(** ** The refresh callback *)

Lemma updateTimer_timer (now : Z) (w : Popup) :
  timer (fst (updateTimer now w))
  = (if isStopped (this (update now (timer w))) then stop (update now (timer w))
     else update now (timer w))
  /\ options_time (fst (updateTimer now w)) = options_time w
  /\ next_source (fst (updateTimer now w)) = next_source w
  /\ timeout (fst (updateTimer now w)) = timeout w.
Proof.
  unfold updateTimer.
  change (timer (call_timer (OpUpdate now) w)) with (update now (timer w)).
  destruct (isStopped (this (update now (timer w)))); cbn [fst].
  - unfold notify, stopTimer.
    cbn [timer options_time next_source timeout called with_playLabel].
    destruct (updatePanelLabel_frame (Some "Done!"%string)
                (call_timer OpStop
                   (source_remove (timeout (call_timer (OpUpdate now) w))
                      (call_timer (OpUpdate now) w))))
      as (-> & -> & -> & _ & -> & _).
    repeat split.
  - destruct (updatePanelLabel_frame None (call_timer (OpUpdate now) w))
      as (-> & -> & -> & _ & -> & _).
    repeat split.
Qed.

Lemma updateTimer_running (now : Z) (w : Popup) :
  isStopped (this (update now (timer w))) = false ->
  updateTimer now w = (updatePanelLabel None (call_timer (OpUpdate now) w), true).
Proof.
  intros H. unfold updateTimer.
  change (timer (call_timer (OpUpdate now) w)) with (update now (timer w)).
  rewrite H. reflexivity.
Qed.

Lemma updatePanelLabel_time (w : Popup) :
  isStopped (this (timer w)) = false ->
  panelLabel (updatePanelLabel None w) = getFormatted (shown (timer w))
  /\ panelIcon (updatePanelLabel None w)
     = playStateIconMap (state (this (timer w))).
Proof.
  intros H. unfold updatePanelLabel. cbn [truthy]. rewrite H. split; reflexivity.
Qed.

(** X6.  The main loop dispatching the refresh source while the timer
    plays before its deadline, or is Paused: the callback asks to be
    called again, the source stays registered with all the others, no
    notification is made, and the panel shows the timer's time: the
    remaining whole seconds for a Playing timer, the time left
    standing for a Paused one, whose fields do not change. *)
Theorem dispatch_keeps_running (id : nat) (now : Z) (w : Popup) :
  In id (sources w) ->
  (isPlaying (this (timer w)) = true
   /\ 0 < Js.toNumber (finishTimestamp (this (timer w))) - now)
  \/ isPaused (this (timer w)) = true ->
  let w' := dispatch id now w in
  snd (updateTimer now w) = true
  /\ sources w' = sources w
  /\ count_notify (calls w') = count_notify (calls w)
  /\ state (this (timer w')) = state (this (timer w))
  /\ finishTimestamp (this (timer w')) = finishTimestamp (this (timer w))
  /\ panelLabel w' = getFormatted (shown (timer w'))
  /\ (isPaused (this (timer w)) = true -> timer w' = timer w)
  /\ (isPlaying (this (timer w)) = true ->
      total_seconds (shown (timer w'))
      = (Js.toNumber (finishTimestamp (this (timer w))) - now) / SECOND_TO_MS).
Proof.
  intros Hin Hcase. cbv zeta.
  assert (Hex : existsb (Nat.eqb id) (sources w) = true).
  { apply existsb_exists. exists id. split; [exact Hin | apply Nat.eqb_refl]. }
  assert (Hst : state (this (update now (timer w))) = state (this (timer w))
                /\ isStopped (this (update now (timer w))) = false
                /\ finishTimestamp (this (update now (timer w)))
                   = finishTimestamp (this (timer w))).
  { destruct Hcase as [[Hplay Hpos] | Hp].
    - pose proof (isPlaying_not_paused _ Hplay) as Hnp.
      unfold isStopped. rewrite update_this by exact Hnp. cbn [state finishTimestamp].
      destruct (Z.leb_spec (Js.toNumber (finishTimestamp (this (timer w))) - now) 0);
        [lia |].
      revert Hplay. unfold isPlaying.
      destruct (state (this (timer w))); simpl; try discriminate. auto.
    - rewrite update_paused by exact Hp.
      revert Hp. unfold isPaused, isStopped.
      destruct (state (this (timer w))); simpl; try discriminate. auto. }
  destruct Hst as (Hstate & Hns & Hfin).
  unfold dispatch. rewrite Hex.
  rewrite (updateTimer_running now w Hns). cbn [snd].
  rewrite calls_updatePanelLabel, timer_updatePanelLabel.
  rewrite (proj1 (proj2 (proj2 (proj2 (updatePanelLabel_frame None _))))).
  change (timer (call_timer (OpUpdate now) w)) with (update now (timer w)).
  rewrite (proj1 (updatePanelLabel_time (call_timer (OpUpdate now) w) Hns)).
  change (timer (call_timer (OpUpdate now) w)) with (update now (timer w)).
  split; [reflexivity |]. split; [reflexivity |]. split.
  { unfold call_timer, count_notify. cbn [calls called with_timer].
    rewrite filter_app, length_app. cbn. lia. }
  split; [exact Hstate |]. split; [exact Hfin |]. split; [reflexivity |].
  split.
  - intros Hp. apply update_paused. exact Hp.
  - intros Hplay. destruct Hcase as [[_ Hpos] | Hp].
    + rewrite update_shown by (apply isPlaying_not_paused; exact Hplay).
      apply total_seconds_units. lia.
    + rewrite (isPlaying_not_paused _ Hplay) in Hp. discriminate.
Qed.

Lemma dispatch_keeps_running_witness :
  let w := handlePlayClick 0 0 0 (popup_of 0 0 5) in
  In 1%nat (sources w)
  /\ isPlaying (this (timer w)) = true
  /\ 0 < Js.toNumber (finishTimestamp (this (timer w))) - 1500000
  /\ panelLabel (dispatch 1 1500000 w) = "00:00:03"%string
  /\ sources (dispatch 1 1500000 w) = sources w.
Proof.
  assert (Hin : In 1%nat (sources (handlePlayClick 0 0 0 (popup_of 0 0 5))))
    by (vm_compute; left; reflexivity).
  assert (Hplay : isPlaying (this (timer (handlePlayClick 0 0 0 (popup_of 0 0 5))))
                  = true) by (vm_compute; reflexivity).
  assert (Hpos : 0 < Js.toNumber
                       (finishTimestamp
                          (this (timer (handlePlayClick 0 0 0 (popup_of 0 0 5)))))
                     - 1500000) by (vm_compute; reflexivity).
  split; [exact Hin |]. split; [exact Hplay |]. split; [exact Hpos |].
  split; [vm_compute; reflexivity |].
  exact (proj1 (proj2 (dispatch_keeps_running 1 1500000
                         (handlePlayClick 0 0 0 (popup_of 0 0 5)) Hin
                         (or_introl (conj Hplay Hpos))))).
Defined.
(** * Credential and session lifecycle of the NestJS starter

    A shallow embedding of the OTP service (otp.service.ts), the users
    service (users.service.ts) and the authentication service
    (auth.service.ts), with the three TypeORM tables they share.

    - A [Date] is its epoch value in milliseconds.
    - A table is the list of its rows in insertion order, together with the
      auto-increment counter of its primary key.
    - An [async] method is a function from the database to a settled
      [Promise] and the database it leaves behind: a rejection keeps every
      write made before the [throw], as no method opens a transaction.
    - Clock readings ([new Date()], [Date.now()]) and random draws (the
      value of [Math.random()], the refresh secret) are arguments of the
      method that makes them.
    - A Number is an IEEE 754 binary64 value, with the operations of the
      Standard Library's [SpecFloat].
    - bcrypt, SHA-256 and the local time zone of the process are section
      variables. *)

From Stdlib Require Import ZArith List String Bool Lia DecimalString.
From Stdlib Require Import Ascii SpecFloat.
From Stdlib Require DecimalFacts DecimalPos DecimalZ.
Import ListNotations.

Local Open Scope string_scope.
Local Open Scope Z_scope.

(** ** Values *)

Definition Date := Z.

(** The exceptions the services throw; [Error] is any other JavaScript
    error: a property read on [null], bcrypt called without a hash, a mail
    transport failure, a query the database refuses. *)
Inductive Exception : Type :=
| ConflictException (message : string)
| UnauthorizedException (message : string)
| BadRequestException (message : string)
| NotFoundException (message : string)
| Error (message : string).

Inductive Promise (A : Type) : Type :=
| Resolved (value : A)
| Rejected (reason : Exception).

Arguments Resolved {A} value.
Arguments Rejected {A} reason.

(** ** Numbers *)

Module Number.
Definition t : Type := spec_float.

Definition prec : Z := 53.
Definition emax : Z := 1024.

(** An integer literal. *)
Definition ofZ (n : Z) : t := binary_normalize prec emax n 0 false.

Definition add (x y : t) : t := SFadd prec emax x y.

Definition mul (x y : t) : t := SFmul prec emax x y.

(** What [Math.random()] returns: a Number [r] with [0 <= r < 1]. *)
Definition isRandom (r : t) : bool :=
  valid_binary prec emax r && SFleb (ofZ 0) r && SFltb r (ofZ 1).

(** The integer [Math.floor(x)] is, for a finite [x]. *)
Definition floor (x : t) : option Z :=
  match x with
  | S754_zero _ => Some 0
  | S754_finite s m e =>
      let n := cond_Zopp s (Zpos m) in
      Some (if 0 <=? e then n * 2 ^ e else n / 2 ^ (- e))
  | S754_infinity _ | S754_nan => None
  end.
End Number.

(** ** Dates *)

Module JsDate.
Definition msPerDay : Z := 24 * 60 * 60 * 1000.

Section WithTimeZone.
(** ECMAScript's [LocalTZA(t, isUTC)]: the offset of local time from UTC,
    in milliseconds, at the instant [t] ([isUTC]) or at the local time [t]. *)
Variable LocalTZA : Z -> bool -> Z.

Definition LocalTime (t : Z) : Z := t + LocalTZA t true.

Definition UTC (t : Z) : Z := t - LocalTZA t false.

(** [d.setDate(d.getDate() + days)] on a date of time value [t]: the same
    local time of day, [days] local calendar days later ([MakeDay] carries
    a day of the month past its end into the months that follow). *)
Definition addDays (days : Z) (t : Z) : Z := UTC (LocalTime t + days * msPerDay).
End WithTimeZone.
End JsDate.

(** ** Entities *)

Module User.
Record t : Type := mk {
  id : Z;
  email : string;
  name : option string;
  password : option string;   (* [select: false]: absent unless asked for *)
  emailVerified : bool;
  createdAt : Date;
  updatedAt : Date
}.

Definition withoutPassword (u : t) : t :=
  mk (id u) (email u) (name u) None (emailVerified u) (createdAt u) (updatedAt u).

Definition setEmailVerified (now : Date) (u : t) : t :=
  mk (id u) (email u) (name u) (password u) true (createdAt u) now.
End User.

Inductive OtpType : Type := email_verification | password_reset.

Definition OtpType_eqb (a b : OtpType) : bool :=
  match a, b with
  | email_verification, email_verification => true
  | password_reset, password_reset => true
  | _, _ => false
  end.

Requirement >> In the listing above, find the line containing "Inductive Exception : Type" and the line containing "(** [d.setDate(d.getDate() +", then repeat those two lines and everything between them exactly.

Solution to the exercise >>
Inductive Exception : Type :=
| ConflictException (message : string)
| UnauthorizedException (message : string)
| BadRequestException (message : string)
| NotFoundException (message : string)
| Error (message : string).

Inductive Promise (A : Type) : Type :=
| Resolved (value : A)
| Rejected (reason : Exception).

Arguments Resolved {A} value.
Arguments Rejected {A} reason.

(** ** Numbers *)

Module Number.
Definition t : Type := spec_float.

Definition prec : Z := 53.
Definition emax : Z := 1024.

(** An integer literal. *)
Definition ofZ (n : Z) : t := binary_normalize prec emax n 0 false.

Definition add (x y : t) : t := SFadd prec emax x y.

Definition mul (x y : t) : t := SFmul prec emax x y.

(** What [Math.random()] returns: a Number [r] with [0 <= r < 1]. *)
Definition isRandom (r : t) : bool :=
  valid_binary prec emax r && SFleb (ofZ 0) r && SFltb r (ofZ 1).

(** The integer [Math.floor(x)] is, for a finite [x]. *)
Definition floor (x : t) : option Z :=
  match x with
  | S754_zero _ => Some 0
  | S754_finite s m e =>
      let n := cond_Zopp s (Zpos m) in
      Some (if 0 <=? e then n * 2 ^ e else n / 2 ^ (- e))
  | S754_infinity _ | S754_nan => None
  end.
End Number.

(** ** Dates *)

Module JsDate.
Definition msPerDay : Z := 24 * 60 * 60 * 1000.

Section WithTimeZone.
(** ECMAScript's [LocalTZA(t, isUTC)]: the offset of local time from UTC,
    in milliseconds, at the instant [t] ([isUTC]) or at the local time [t]. *)
Variable LocalTZA : Z -> bool -> Z.

Definition LocalTime (t : Z) : Z := t + LocalTZA t true.

Definition UTC (t : Z) : Z := t - LocalTZA t false.

(** [d.setDate(d.getDate() + days)] on a date of time value [t]: the same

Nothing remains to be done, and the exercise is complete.